La última habilidad de la inteligencia emocional que describen los autores es la utilización de las dotes sociales positivas a la hora de manejar las relaciones. Las dotes sociales positivas son la buena comunicación y la resolución de los problemas y el saber pertenecer a un grupo. La comunicación es muy importante para que haya un entendimiento entre las personas, para ello se necesita expresarse de un modo claro, saber escuchar y aportar respuestas constructivas. El pertenecer a un grupo, es muy importante para que funcione una familia, así como la escuela, el trabajo o la comunidad. Por ello debemos de tener las habilidades sociales de comunicarnos de una forma efectiva, saber expresarse, saber escuchar, poder sintonizar nuestras emociones con las de los otros, todo esto conlleva que los grupos funcionen mejor. Todas estas habilidades son modeladas por los adultos. Algunas actividades en familia que pueden ayudar a que se desarrollen estas habilidades son por ejemplo el poder planear unas vacaciones en familia, y poder hablar sobre las diversas opciones que existen, los diversos intereses de los miembros de la familia y cómo poder satisfacer cada uno de ellos. El poder expresar lo que cada uno quiere, saber escuchar, tomar turnos para hablar y resolver conflictos de forma creativa es muy provechoso para que cualquier grupo funcione. Así mismo, cuando no hay un acuerdo,y los niños no se salen con la suya, ellos aprenden que a pesar de las frustraciones que la vida pueda presentarles, ellos podrán salir adelante y se enfocarán hacia el futuro para lograr sus metas.


El capítulo de este libro: “Educar con inteligencia emocional”, me pareció super interesante, ya que como padres, en muchas ocasiones pensamos que solo tenemos que educar a nuestros hijos a seguir reglas y que si están siendo obedientes, ya hemos cumplido como padres, la educación emocional es mucho más que eso, y es de suma importancia para el desarrollo integral de los niños, por medio de las habilidades de la inteligencia emocional, los niños aprender a tener una mejor relación con ellos mismos y con su mundo.
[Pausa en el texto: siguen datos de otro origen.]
(** C10 as stated fails: with [groundDepth=5] above [sliceDepth=0.5] the
    two cells of [example_file] are labelled, every point is classified as
    ground, no colour entry is made, and [tree_data] raises [KeyError]. *)
Lemma colours_missing_for_deep_ground :
  (∃ m, MapObj_init deep_args 1000 example_file true = Ok m ∧
        XY 0 0 ∈ dom (trees m) ∧ colours m !! XY 0 0 = None) ∧
  main_processing deep_args 1000 plain_latlon elements elements
    example_file None = Raise KeyError.
Proof.
  split; [|vm_compute; reflexivity].
  eexists. split; [vm_compute; reflexivity|].
  split; [|vm_compute; reflexivity].
  apply elem_of_dom. vm_compute. eauto.
Qed.

(** ** The grid quantizer *)

Section quantizer_facts.
Context (args : Args).

Lemma neighbors_unfold k :
  neighbors k =
  [XY (x k - 1) (y k - 1); XY (x k - 1) (y k + 0); XY (x k - 1) (y k + 1);
   XY (x k + 0) (y k - 1); XY (x k + 0) (y k + 1);
   XY (x k + 1) (y k - 1); XY (x k + 1) (y k + 0); XY (x k + 1) (y k + 1)].
Proof. reflexivity. Qed.

(** [neighbors] yields the eight keys at distance one, each once, and
    never the key itself; being a neighbour is symmetric. *)
Theorem neighbors_moore k :
  length (neighbors k) = 8%nat ∧ NoDup (neighbors k) ∧
  ∀ n, n ∈ neighbors k ↔
       n ≠ k ∧ (Z.abs (x n - x k) ≤ 1)%Z ∧ (Z.abs (y n - y k) ≤ 1)%Z.
Proof.
  split; [done|]. rewrite neighbors_unfold. destruct k as [kx ky]. cbn [x y].
  split.
  - repeat (apply NoDup_cons; split;
            [rewrite ?elem_of_cons, elem_of_nil;
             intros H; repeat destruct H as [H|H];
               try (injection H; lia); done|]).
    apply NoDup_nil_2.
  - intros [nx ny]. cbn [x y]. rewrite !elem_of_cons, elem_of_nil. split.
    + intros H. repeat destruct H as [H|H]; try done;
        injection H as -> ->; (split; [intros [=]; lia|lia]).
    + intros (Hne & Hx & Hy).
      assert (nx = kx - 1 ∨ nx = kx + 0 ∨ nx = kx + 1)%Z as Hnx by lia.
      assert (ny = ky - 1 ∨ ny = ky + 0 ∨ ny = ky + 1)%Z as Hny by lia.
      destruct Hnx as [-> | [-> | ->]], Hny as [-> | [-> | ->]];
        try (by auto 10).
      destruct Hne. f_equal; lia.
Qed.

Lemma neighbors_sym k n : n ∈ neighbors k ↔ k ∈ neighbors n.
Proof.
  destruct (neighbors_moore k) as (_ & _ & Hk).
  destruct (neighbors_moore n) as (_ & _ & Hn).
  rewrite Hk, Hn. split; intros (Hne & Hx & Hy); (split; [congruence|lia]).
Qed.





Lemma coords_zero_cellsize pos :
  cellsize args = 0 → coords args pos = Raise ZeroDivisionError.
Proof.
  intros Hz. unfold coords, truediv.
  destruct (decide (cellsize args = 0)); [reflexivity|done].
Qed.

End quantizer_facts.


(** ** What the first pass stores *)

Section ingest_facts.
Context (args : Args) (recursion_limit : nat).

(** After the loop of [update_spatial] a cell without points has no entry
    in any layer; a cell with points has their number as density, 1 as
    filtered density, the least of their heights as ground and the
    greatest as canopy. *)
Theorem update_spatial_loop_extrema f :
  cellsize args ≠ 0 →
  ∃ m, update_spatial_loop args (new_MapObj f) = Ok m ∧
    ∀ c, let zs := cell_heights args c (points f) in
      (zs = [] →
         oget (density m) c = None ∧ ground m !! c = None ∧
         canopy m !! c = None ∧ filtered_density m !! c = None) ∧
      (zs ≠ [] →
         oget (density m) c = Some (length zs) ∧
         filtered_density m !! c = Some 1%nat ∧
         ∃ g cz, ground m !! c = Some g ∧ canopy m !! c = Some cz ∧
                 g ∈ zs ∧ cz ∈ zs ∧ ∀ z, z ∈ zs → g ≤ z ∧ z ≤ cz).
Proof.
  intros Hc. destruct (update_spatial_loop_ok args Hc f) as (m & Hm & Hinv & _).
  exists m. split; [done|]. exact Hinv.
Qed.

Lemma sum_oset_None (d : odict XY_Coord nat) k v :
  oget d k = None →
  foldr Nat.add 0%nat (oset d k v).*2 = (foldr Nat.add 0%nat d.*2 + v)%nat.
Proof.
  induction d as [|[k0 v0] d IH]; cbn; [lia|].
  destruct (decide (k0 = k)); [done|]. intros H. cbn. rewrite IH by done. lia.
Qed.

Lemma sum_oset_Some (d : odict XY_Coord nat) k v v0 :
  oget d k = Some v0 →
  (foldr Nat.add 0%nat (oset d k v).*2 + v0 =
   foldr Nat.add 0%nat d.*2 + v)%nat.
Proof.
  induction d as [|[k0 v1] d IH]; cbn; [done|].
  destruct (decide (k0 = k)).
  - intros [= ->]. cbn. lia.
  - intros H. cbn. specialize (IH H). lia.
Qed.

Lemma update_spatial_body_len m p m' :
  update_spatial_body args m p = Ok m' → __len__ m' = (__len__ m + 1)%nat.
Proof.
  unfold update_spatial_body, __len__.
  destruct (coords args p) as [idx|e]; [|done]. cbn [mbind result_bind].
  destruct (oget (density m) idx) as [d|] eqn:Hd.
  - pose proof (sum_oset_Some (density m) idx (d + 1) d Hd) as Hsum.
    cbn [set_density ground canopy density].
    destruct (ground m !! idx) as [g|]; [|done]. cbn [getitem mbind result_bind].
    destruct (decide (pz p < g)); [intros [= <-]; cbn; lia|].
    destruct (canopy m !! idx) as [c|]; [|done].
    cbn [getitem mbind result_bind].
    destruct (decide (c < pz p)); intros [= <-]; cbn; lia.
  - intros [= <-]. cbn. by apply sum_oset_None.
Qed.

Lemma update_spatial_loop_len ps m m' :
  for_each ps (update_spatial_body args) m = Ok m' →
  __len__ m' = (__len__ m + length ps)%nat.
Proof.
  revert m. induction ps as [|p ps IH]; intros m; cbn [for_each].
  - intros [= <-]. cbn. lia.
  - destruct (update_spatial_body args m p) as [m1|e] eqn:H1; [|done].
    cbn [mbind result_bind]. intros H. rewrite (IH m1 H).
    rewrite (update_spatial_body_len m p m1 H1). cbn. lia.
Qed.

(** [__len__]: after the first pass the densities add up to the number of
    points read. *)
Theorem len_counts_points f :
  cellsize args ≠ 0 → joinedcells args ≠ 0 →
  ∃ m, update_spatial args recursion_limit (new_MapObj f) = Ok m ∧
       __len__ m = length (points f).
Proof.
  intros Hc Hj.
  destruct (update_spatial_ok args recursion_limit Hc Hj f)
    as (m1 & m & Hm1 & Hm & _ & _ & _ & _ & Hd & _).
  exists m. split; [done|]. unfold __len__ at 1. rewrite Hd.
  apply (update_spatial_loop_len _ _ _ Hm1).
Qed.

Lemma update_spatial_body_zero_cellsize m p :
  cellsize args = 0 → update_spatial_body args m p = Raise ZeroDivisionError.
Proof.
  intros Hz. unfold update_spatial_body.
  by rewrite (coords_zero_cellsize args p Hz).
Qed.

(** With [cellsize] zero the first point read ends the first pass with
    [ZeroDivisionError]. *)
Theorem update_spatial_zero_cellsize f :
  cellsize args = 0 → points f ≠ [] →
  update_spatial args recursion_limit (new_MapObj f) =
  Raise ZeroDivisionError.
Proof.
  intros Hz Hne. unfold update_spatial, update_spatial_loop. cbn [file new_MapObj].
  destruct (points f) as [|p ps]; [done|]. cbn [for_each].
  by rewrite update_spatial_body_zero_cellsize.
Qed.
End ingest_facts.

Lemma update_spatial_loop_extrema_witness :
  ∃ m, update_spatial_loop example_args (new_MapObj example_file) = Ok m ∧
    ∀ c, let zs := cell_heights example_args c (points example_file) in
      (zs = [] →
         oget (density m) c = None ∧ ground m !! c = None ∧
         canopy m !! c = None ∧ filtered_density m !! c = None) ∧
      (zs ≠ [] →
         oget (density m) c = Some (length zs) ∧
         filtered_density m !! c = Some 1%nat ∧
         ∃ g cz, ground m !! c = Some g ∧ canopy m !! c = Some cz ∧
                 g ∈ zs ∧ cz ∈ zs ∧ ∀ z, z ∈ zs → g ≤ z ∧ z ≤ cz).
Proof.
  apply (update_spatial_loop_extrema example_args example_file).
  by vm_compute.
Defined.

Lemma len_counts_points_witness :
  ∃ m, update_spatial example_args 1000 (new_MapObj example_file) = Ok m ∧
       __len__ m = length (points example_file).
Proof.
  apply (len_counts_points example_args 1000 example_file); by vm_compute.
Defined.

Lemma update_spatial_zero_cellsize_witness :
  update_spatial zero_args 1000 (new_MapObj example_file) =
  Raise ZeroDivisionError.
Proof.
  apply (update_spatial_zero_cellsize zero_args 1000 example_file);
    by vm_compute.
Defined.

(** ** What smoothing changes *)

Section smoother_facts.
Context (args : Args).

Lemma present_neighbors_dom (g g' : gmap XY_Coord Qc) k :
  dom g' = dom g → present_neighbors g' k = present_neighbors g k.
Proof.
  intros Hdom. unfold present_neighbors. apply list_filter_iff.
  intros n. rewrite <-!elem_of_dom, Hdom. done.
Qed.

Lemma heights_size_le g k :
  (size (heights g (neighbors k)) ≤ length (present_neighbors g k))%nat.
Proof.
  rewrite <-length_neighbor_heights. apply size_list_to_set_le.
Qed.

Lemma smooth_pass_other problematic g ks k :
  k ∉ ks → foldl (smooth_body args problematic) g ks !! k = g !! k.
Proof.
  revert g. induction ks as [|k0 ks IH]; intros g Hk; [done|].
  apply not_elem_of_cons in Hk as [Hne Hk]. cbn [foldl].
  rewrite IH by done. unfold smooth_body. destruct (pymin _); [|done].
  by rewrite lookup_insert_ne.
Qed.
La inteligencia emocional les ayuda a fijarse metas y a la planeación efectiva para conseguir dichas metas, así como a tolerar la frustración que se les puede presentar. Todas las habilidades de la inteligencia emocional se pueden desarrollar por medio de presentarles a los hijos unos modelos de padres emocionalmente inteligentes. Nunca es tarde para aprender y siempre estamos aprendiendo algo nuevo, si Ud. tuvo esta información cuando era padre, tal vez pueda aprender a ser un modelo de persona emocionalmente inteligente para sus nietos o bisnietos, e incluso para sus hijos que ya son mayores. Así que ánimo, ¡si se puede!